Plaintiffs Elizabeth and Tonya Bush-Sawyer were married in 2010 in Washington, D.C. They artificially conceived I.J.B-S, who was born on January 10, 2014. When I.J.B-S was born, Elizabeth, the birth mother, completed the Indiana Birth Worksheet and provided Tonya's information for all the questions that asked about the father of the child. After returning home from the hospital with I.J.B-S, the couple received a birth confirmation letter that listed both women as the parents of I.J.B-S and that listed the child's name as a hyphenated version of both their last names. In March 2014, Elizabeth went to the Marion County Health Department to obtain a birth certificate for I.J.B-S. At the health department, she was told there was something wrong, and she would need to return the next day. When she returned, Elizabeth was presented with a birth certificate that listed her as the only parent of I.J.B-S, and the child's name had been changed from I.J.B-S to I.J.B. Shortly thereafter, Elizabeth and Tonya received a new social security card for I.J.B-S, which listed the name as I.J.B.

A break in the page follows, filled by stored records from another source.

(* ===== verification/Audited.v ===== *)
(** * The audit trail of the deployed gateway

    The rows of audit_records in the system of [SqlGateway]: where they come
    from, and why an append is never refused. *)

From S2P Require Import Prelude GoBase GoText GoTime GoJson Contracts Policy Loader Auth Decision Proxy Handler Body Router.
From S2P Require Import Store AuditTrail Database Sqlite Claims SqliteAudit Adapter Activities Saga Protocol Traces Trail.
From S2P Require Import System Statements Deployment Gateway SqlGateway.
Open Scope Z_scope.
Open Scope go_scope.

(** ** The rows a program of statements may insert *)

(** What [Append] writes of a record: the record, or the record with the time
    of the attempt when it has none. *)
Definition row_of (rec : AuditRecord) (row : audit_row) : Prop :=
  row = audit_params rec ∨
  (ar_RecordedAt rec = zeroTime ∧ ∃ now, row = audit_params (Sqlite.with_time rec (UTC now))).

Definition inserts (P : audit_row → Prop) (so : SqlOp) : Prop :=
  match so with InsertAudit row => P row | _ => True end.

Lemma answers_audit s so r s' : answers s so r s' →
  audit_records s' = audit_records s ∨
  ∃ row, so = InsertAudit row ∧ row_with au_record_id (au_record_id row) (audit_records s) = None ∧
         audit_records s' = audit_records s ++ [row].
Proof.
  intros Ha. assert (Hs : s' = s ∨ ∃ now, s' = (db_exec now s so).1).
  { apply answers_cases in Ha as [(now & Hn)|[_ [->|(now & ->)]]]; [|auto|eauto].
    right. exists now. by rewrite <- Hn. }
  destruct Hs as [->|(now & ->)]; [by left|].
  destruct so; cbn; auto.
  - destruct (row_with _ _ _) eqn:E; [by left|]. right. by exists row.
  - left. by destruct (row_with _ _ _).
  - left. unfold upsert_claim. by repeat case_match.
  - left. unfold update_claim. by repeat case_match.
Qed.

Lemma Append_inserts q rec : calls_only (inserts (row_of rec)) (Sqlite.Append q rec).
Proof.
  unfold Sqlite.Append. case_match; [done|].
  match goal with |- calls_only _ (mbind ?body (if _ then _ else _)) =>
    assert (Hins : ∀ rec', row_of rec (audit_params rec') → calls_only (inserts (row_of rec)) (body rec')) end.
  { intros rec' Hr. cbn. split; [done|]. intros r. repeat case_match; try done. cbn. split; [done|].
    intros r'. by repeat case_match. }
  destruct (IsZero (ar_RecordedAt rec)) eqn:Hz; [|apply Hins; by left].
  cbn. split; [done|]. intros now. apply Hins. right. apply bool_decide_eq_true in Hz. eauto.
Qed.

Section Audited.
Context {A : Type} `{AdapterSpec A}.
Context (q : string → string) (json_error : string → string) (cfg : config) (k : Keyring) (taskQueue : string).
Context (may_start : list run → StartWorkflowOptions → bool).
Context (error_string : decode_failure → string).
#[local] Instance audited_ops : StoreOps Db := sqlite_ops q json_error.
#[local] Instance audited_spec : StoreSpec Db := sqlite_spec q json_error.

Abbreviation sg_world g := (z_world (sg_sys g)).

(** A store call of an activity inserts the row of its own record. *)
Definition own_rows (o : ActOp) : audit_row → Prop :=
  match o with OpAuditAppend rec => row_of rec | _ => λ _, False end.

Lemma AppendDecision_inserts P rec : calls_only (inserts P) (Sqlite.AppendDecision json_error rec).
Proof. unfold Sqlite.AppendDecision, Sqlite.GetDecision. calls_only_tac. Qed.

Lemma sql_call_inserts o p : sql_call q json_error o = Some p → calls_only (inserts (own_rows o)) p.
Proof.
  destruct o; cbn [sql_call]; intros [= <-].
  - unfold Sqlite.GetDecision. calls_only_tac.
  - apply AppendDecision_inserts.
  - unfold Sqlite.ClaimExecution, Sqlite.GetClaim. calls_only_tac.
  - unfold Sqlite.AdvanceClaim. calls_only_tac.
  - unfold Sqlite.GetClaim. calls_only_tac.
  - apply Append_inserts.
Qed.

Lemma gate_sql_inserts o p : gate_sql json_error o = Some p → calls_only (inserts (λ _, False)) p.
Proof.
  destruct o; cbn [gate_sql]; intros Hp; try done; injection Hp as <-; [apply AppendDecision_inserts|..];
    unfold Sqlite.ListDecisionsByProposal, Sqlite.ListByProposal, Sqlite.Ping; calls_only_tac.
Qed.

(** ** Where the rows come from *)

Definition asked_audit (us : list run) (rec : AuditRecord) : Prop := ∃ i u n c,
  us !! i = Some u ∧ asked u !! n = Some (WfActivity c (ActRecordAuditTrail rec)).

Definition task_inserts (t : stask) : Prop :=
  match st_local t with Idle _ => True | Busy o _ p => calls_only (inserts (own_rows o)) p end.
Definition request_inserts (u : srequest) : Prop :=
  match sr_local u with Idle _ => True | Busy _ _ p => calls_only (inserts (λ _, False)) p end.

Record audit_inv (g : @sql_gateway A) : Prop := {
  au_rows : Forall (λ row, ∃ rec, asked_audit (sg_runs g) rec ∧ row_of rec row) (audit_records (w_store (sg_world g)));
  au_tasks : Forall task_inserts (z_tasks (sg_sys g));
  au_requests : Forall request_inserts (sg_requests g) }.

Lemma asked_audit_app us us' rec : asked_audit us rec → asked_audit (us ++ us') rec.
Proof. intros (i & u & n & c & Hi & Hn). exists i, u, n, c. split; [by apply lookup_app_l_Some|done]. Qed.

Lemma asked_audit_answered us i u o kont r rec : us !! i = Some u → u_prog u = Call o kont →
  asked_audit us rec → asked_audit (<[i := answered u o r (kont r)]> us) rec.
Proof.
  intros Hi Hp (j & u' & n & c & Hj & Hn). destruct (decide (i = j)) as [<-|Hne].
  - simplify_eq. exists i, (answered u o r (kont r)), n, c. split.
    + apply list_lookup_insert_eq. exact (lookup_lt_Some _ _ _ Hi).
    + by eapply prefix_lookup_Some, asked_answered.
  - exists j, u', n, c. by rewrite list_lookup_insert_ne.
Qed.

Lemma asked_audit_run ts us us' rec : run_step ts us us' → asked_audit us rec → asked_audit us' rec.
Proof. intros [] ?; by apply asked_audit_answered. Qed.

Lemma asked_audit_outside policy us o r us' rec : outside q may_start policy us o r us' → asked_audit us rec → asked_audit us' rec.
Proof. intros [] ?; try done. by apply asked_audit_app. Qed.

(** A statement of a call whose rows are of [P]. *)
Lemma answers_rows s so r s' (P Q : audit_row → Prop) : answers s so r s' → inserts P so → (∀ row, P row → Q row) →
  Forall Q (audit_records s) → Forall Q (audit_records s').
Proof.
  intros Ha Hp HPQ HQ. destruct (answers_audit _ _ _ _ Ha) as [->|(row & -> & _ & ->)]; [done|].
  apply Forall_app. split; [done|]. constructor; [|done]. by apply HPQ.
Qed.

Lemma own_record a rec : own_call a (OpAuditAppend rec) → a = ActRecordAuditTrail rec.
Proof. destruct a; cbn; try done. by intros ->. Qed.

(** What a task's own row is: a record its run asked for. *)
Lemma task_row_asked g i t o kont so ks row :
  dep_inv q (gw_dep (abs_gateway g)) → z_tasks (sg_sys g) !! i = Some t → st_local t = Busy o kont (Call so ks) →
  own_rows o row → ∃ rec, asked_audit (sg_runs g) rec ∧ row_of rec row.
Proof.
  intros [_ _ Ht _ _] Hi Hl Hrow. destruct o; try done. exists rec. split; [|done].
  pose proof (proj1 (Forall_lookup _ _) Ht i (abs_task t)) as Htask. cbn in Htask.
  destruct Htask as [(u & c & Hu & _ & Hask) _ Hcalls]; [by rewrite list_lookup_fmap, Hi|].
  cbn in Hcalls, Hask, Hu. rewrite Hl in Hcalls. destruct Hcalls as [Hown _].
  rewrite (own_record _ _ Hown) in Hask.
  by exists (st_run t), u, (st_seq t), c.
Qed.

Lemma task_move_audit g z' : audit_inv g → dep_inv q (gw_dep (abs_gateway g)) →
  task_move q json_error (sg_sys g) z' → audit_inv (set_sys g z').
Proof.
  intros [Hr Ht Hq] Hd Hm.
  assert (Hin : ∀ i t', task_inserts t' → Forall task_inserts (<[i := t']> (z_tasks (sg_sys g))))
    by (intros; by apply Forall_insert).
  remember (sg_sys g) as z eqn:Hz. destruct Hm as [z i t o kont r w' Hi Hl Hn Hsv|z i t o kont p Hi Hl Hp
    |z i t o kont so ks r db' Hi Hl Han|z i t o kont v Hi Hl]; subst z.
  - assert (Hst : audit_records (w_store w') = audit_records (w_store (sg_world g))).
    { destruct o; cbn in Hn; try done; serve_cases Hsv; done. }
    split; cbn; [by rewrite Hst|by apply Hin|done].
  - split; cbn; [done| |done]. apply Hin. by apply sql_call_inserts.
  - pose proof (proj1 (Forall_lookup _ _) Ht i t Hi) as Hti. unfold task_inserts in Hti. rewrite Hl in Hti.
    destruct Hti as [Hso Hks]. split; cbn; [|apply Hin; apply Hks|done].
    eapply answers_rows; [exact Han|exact Hso| |exact Hr]. intros row. by eapply task_row_asked.
  - split; cbn; [done|by apply Hin|done].
Qed.

Lemma sg_step_audit g g' : audit_inv g → dep_inv q (gw_dep (abs_gateway g)) →
  sg_step q json_error cfg k taskQueue may_start error_string g g' → audit_inv g'.
Proof.
  intros Hg Hd Hst. pose proof Hg as [Hr Ht Hq].
  assert (Hin : ∀ i u', request_inserts u' → Forall request_inserts (<[i := u']> (sg_requests g)))
    by (intros; by apply Forall_insert).
  assert (Hmono : ∀ us', (∀ rec, asked_audit (sg_runs g) rec → asked_audit us' rec) →
    Forall (λ row, ∃ rec, asked_audit us' rec ∧ row_of rec row) (audit_records (w_store (sg_world g)))).
  { intros us' Hus. eapply Forall_impl; [exact Hr|]. intros row (rec & ? & ?). exists rec. auto. }
  destruct Hst as [g method path apiKey body pooled|g p|g i u o kont r us' Hi Hl Hn Ho Hbe|g i u o kont p Hi Hl Hp
    |g i u o kont so ks r db' Hi Hl Han|g i u o kont v Hi Hl|g p|g i u c a kont Hi Hp|g z' Hm|g us' Hrun].
  - split; cbn; [done..|]. apply Forall_app. split; [done|]. by apply Forall_singleton.
  - by split.
  - split; cbn; [|done|by apply Hin]. apply Hmono. intros rec. by eapply asked_audit_outside.
  - split; cbn; [done..|]. apply Hin. by apply gate_sql_inserts.
  - pose proof (proj1 (Forall_lookup _ _) Hq i u Hi) as Hu. unfold request_inserts in Hu. rewrite Hl in Hu.
    destruct Hu as [Hso Hks]. split; cbn; [|done|apply Hin; apply Hks].
    eapply answers_rows; [exact Han|exact Hso|done|exact Hr].
  - split; cbn; [done..|]. by apply Hin.
  - by split.
  - split; cbn; [done| |done]. apply Forall_app. split; [done|]. by apply Forall_singleton.
  - by apply task_move_audit.
  - split; cbn; [|done..]. apply Hmono. intros rec. by eapply asked_audit_run.
Qed.

Lemma sg_reach_audit db a worker proxy g :
  db_inv db → adapter_inv a → settled_at_start db a → audit_records db = [] →
  rtc (sg_step q json_error cfg k taskQueue may_start error_string) (sg_opened db a worker proxy) g →
  audit_inv g ∧ dep_inv q (gw_dep (abs_gateway g)).
Proof.
  intros Hdb Ha Hst Hno Hr. assert (Hs : store_inv db) by exact Hdb.
  assert (H0' : sg_inv q json_error error_string (sg_opened db a worker proxy) ∧ audit_inv (sg_opened db a worker proxy) ∧
    dep_inv q (gw_dep (abs_gateway (sg_opened db a worker proxy)))).
  { split_and!; [by apply sg_opened_inv| |by apply started_inv]. split; cbn; [by rewrite Hno|constructor..]. }
  revert H0'. generalize (sg_opened db a worker proxy) Hr. clear Hr. intros g0 Hr.
  induction Hr as [g|g1 g2 g3 Hs1 _ IH]; intros (Hi & Hau & Hd); [done|]. apply IH. split_and!.
  - by eapply sg_step_inv.
  - by eapply sg_step_audit.
  - eapply dep_reach_inv; [exact Hd|]. eapply gw_steps_dep. by apply (sg_step_abs q json_error cfg k taskQueue may_start error_string).
Qed.

(** ** Record IDs are unique *)

Definition any_reply (o : WfOp) : WfReply o :=
  match o return WfReply o with
  | WfActivity _ _ => Err {| we_type := None; we_text := "" |}
  | WfSideEffect => Err {| we_type := None; we_text := "" |}
  | WfNow => zeroTime
  | WfSleep _ => None
  end.

(** What a run asked for is on a trace of it. *)
Lemma asked_trace u : reaches (SentryGateSagaWorkflow q (u_info u) (u_req u)) (u_trace u) (u_prog u) →
  ∃ tr p, reaches (SentryGateSagaWorkflow q (u_info u) (u_req u)) tr p ∧
    ∀ n o, asked u !! n = Some o → ∃ r, tr !! n = Some (ev o r).
Proof.
  intros Hr. unfold asked. destruct (u_prog u) as [res|o kont] eqn:Hp.
  - exists (u_trace u), (Ret res). split; [done|]. rewrite app_nil_r. intros n o Hn.
    apply list_lookup_fmap_Some in Hn as ([o' r] & -> & Hn). by exists r.
  - exists (u_trace u ++ [ev o (any_reply o)]), (kont (any_reply o)). split; [by apply reaches_snoc|].
    intros n o' Hn. apply lookup_app_Some in Hn as [Hn|[Hlen Hn]].
    + apply list_lookup_fmap_Some in Hn as ([o1 r] & -> & Hn). exists r. by apply lookup_app_l_Some.
    + rewrite length_fmap in Hlen, Hn. apply list_lookup_singleton_Some in Hn as [Hn <-]. exists (any_reply o).
      assert (n = length (u_trace u)) as -> by (unfold event in *; lia). by apply list_lookup_middle.
Qed.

Because of this incident, Tonya sought a stepparent adoption, which required her to undergo fingerprinting and a criminal background check in addition to submitting her driving record, her financial profile, and the veterinary records for any pet living in the home. A home study was required, which examines the relationship history of Elizabeth and Tonya, requires them to write an autobiography and to discuss their parenting philosophy, and requires them to open their home for inspection. The cost for their stepparent adoption was approximately $4,200.00. This same costly and time-consuming adoption process is not required of opposite-sex married couples who artificially conceive a child. Instead, the non-biological father who is married to the birth mother is listed on the birth certificate and recognized as the child's father.
Plaintiffs Ashlee and Ruby Henderson were married on November 11, 2014, in Tippecanoe County, Indiana. They had been together as a couple for over eight years prior to their marriage, and they decided that they wanted a child in their family. After the couple's artificial conception of L.W.C.H., the Indiana statute prohibiting same-sex marriage was declared unconstitutional, so Ashlee and Ruby married.

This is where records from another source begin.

(* ===== verification/Executed.v ===== *)
(** * Every allowed proposal can be executed

    In the deployed gateway of [SqlGateway], whatever has happened before: a
    proposal that both policies allow, posted with a configured key, is recorded
    when the services answer. If a run of its proposal ID is in flight it is
    answered 409 and not executed; otherwise it is accepted, and its workflow
    runs to the adapter and to the end that [Undisturbed] describes. No reachable
    state is a dead end, and none of the guards that the safety theorems rely on
    keeps an authorised proposal out. *)

From S2P Require Import Prelude GoBase GoText GoTime GoJson Contracts Policy Loader Auth Decision Proxy Handler Body Router.
From S2P Require Import Store AuditTrail Database Sqlite Grants Claims SqliteAudit Adapter Activities Startup Saga.
From S2P Require Import Protocol Traces Trail System Statements Deployment Undisturbed Gateway SqlGateway Audited.
Open Scope Z_scope.
Open Scope go_scope.

(** ** Fresh identifiers *)

(** A text longer than all of these. *)
Lemma longer (l : list string) : ∃ s, s ≠ "" ∧ ∀ x, x ∈ l → (String.length x < String.length s)%nat.
Proof.
  induction l as [|y l (s & Hs & Hl)]; [exists "a"; split; [done|]; by intros x ?%not_elem_of_nil|].
  exists ("a" +:+ y +:+ s). split; [done|]. intros x [->|Hx]%elem_of_cons; rewrite !string_length_append; cbn;
    [destruct s; cbn; [done|lia]|]. specialize (Hl x Hx). lia.
Qed.

Lemma row_with_longer {R} (key : R → string) id l :
  (∀ x, x ∈ key <$> l → (String.length x < String.length id)%nat) → row_with key id l = None.
Proof. intros Hl. apply row_with_None. intros Hin. specialize (Hl id Hin). lia. Qed.

(** ** Calls on the database, undisturbed *)

Definition timeless (so : SqlOp) : Prop := match so with TimeNow => False | _ => True end.

Lemma atomically_timeless {B} now now' (p : sql B) db : calls_only timeless p →
  atomically CtxLive now p db = atomically CtxLive now' p db.
Proof.
  revert db. induction p as [b|so ks IH]; intros db; [done|]. intros [Ho Hk]. unfold atomically. cbn [interp].
  assert (E : db_run CtxLive now db so = db_run CtxLive now' db so) by by destruct so.
  rewrite E. destruct (db_run CtxLive now' db so) as [db' r]. by apply IH.
Qed.

Lemma atomically_keeps_audit {B} now (p : sql B) db : calls_only (inserts (λ _, False)) p →
  audit_records (atomically CtxLive now p db).1 = audit_records db.
Proof.
  revert db. induction p as [b|so ks IH]; intros db; [done|]. intros [Ho Hk]. unfold atomically. cbn [interp].
  pose proof (answers_audit db so _ _ (ans_done db so CtxLive now)) as Ha.
  destruct (db_run CtxLive now db so) as [db' r]. cbn [fst] in Ha.
  etransitivity; [apply (IH r db' (Hk r))|]. destruct Ha as [Ha|(row & -> & _)]; [exact Ha|by destruct Ho].
Qed.

(** A record with a new ID is taken, whether it has a time or not. *)
Lemma Append_fresh q now rec db : ar_RecordID rec ≠ "" → ar_ProposalID rec ≠ "" → ar_Phase rec ≠ "" →
  row_with au_record_id (ar_RecordID rec) (audit_records db) = None →
  ∃ row, au_record_id row = ar_RecordID rec ∧
    atomically CtxLive now (Sqlite.Append q rec) db = (set_audit db (audit_records db ++ [row]), None).
Proof.
  intros Hid Hp Hph E. unfold Sqlite.Append. rewrite !bool_decide_false by done. cbn [orb].
  destruct (IsZero (ar_RecordedAt rec)); unfold atomically, query, op;
    cbn [mret prog_ret mbind prog_bind interp db_run ctx_Err db_exec insert_audit takes_ctx audit_params au_record_id
      Sqlite.with_time ar_RecordID];
    rewrite E; eexists; (split; [|reflexivity]); reflexivity.
Qed.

During the week of November 2, 2014, the couple contacted IU Health Arnett Hospital, where L.W.C.H. would be born, to ask if both spouses would be listed on the birth certificate as parents of L.W.C.H. after the couple was married. They were told to contact the Tippecanoe County Health Department, which they did the same day. They were informed that Ashlee would not be listed on the birth certificate as a parent of L.W.C.H. without a court order.
On December 22, 2014, L.W.C.H. was born at IU Health Arnett Hospital in Lafayette, Indiana. After the child's birth, Ruby was asked to complete the Indiana Birth Worksheet. The couple revised each question asking for information regarding the father of the child by replacing the term "father" with the term "Mother #2." All information provided regarding "Mother #2" related to Ashlee, the legal spouse of Ruby who was the birth mother. On January 22, 2015, the Tippecanoe County Health Department issued L.W.C.H.'s birth certificate, which noted only Ruby Henderson as a parent.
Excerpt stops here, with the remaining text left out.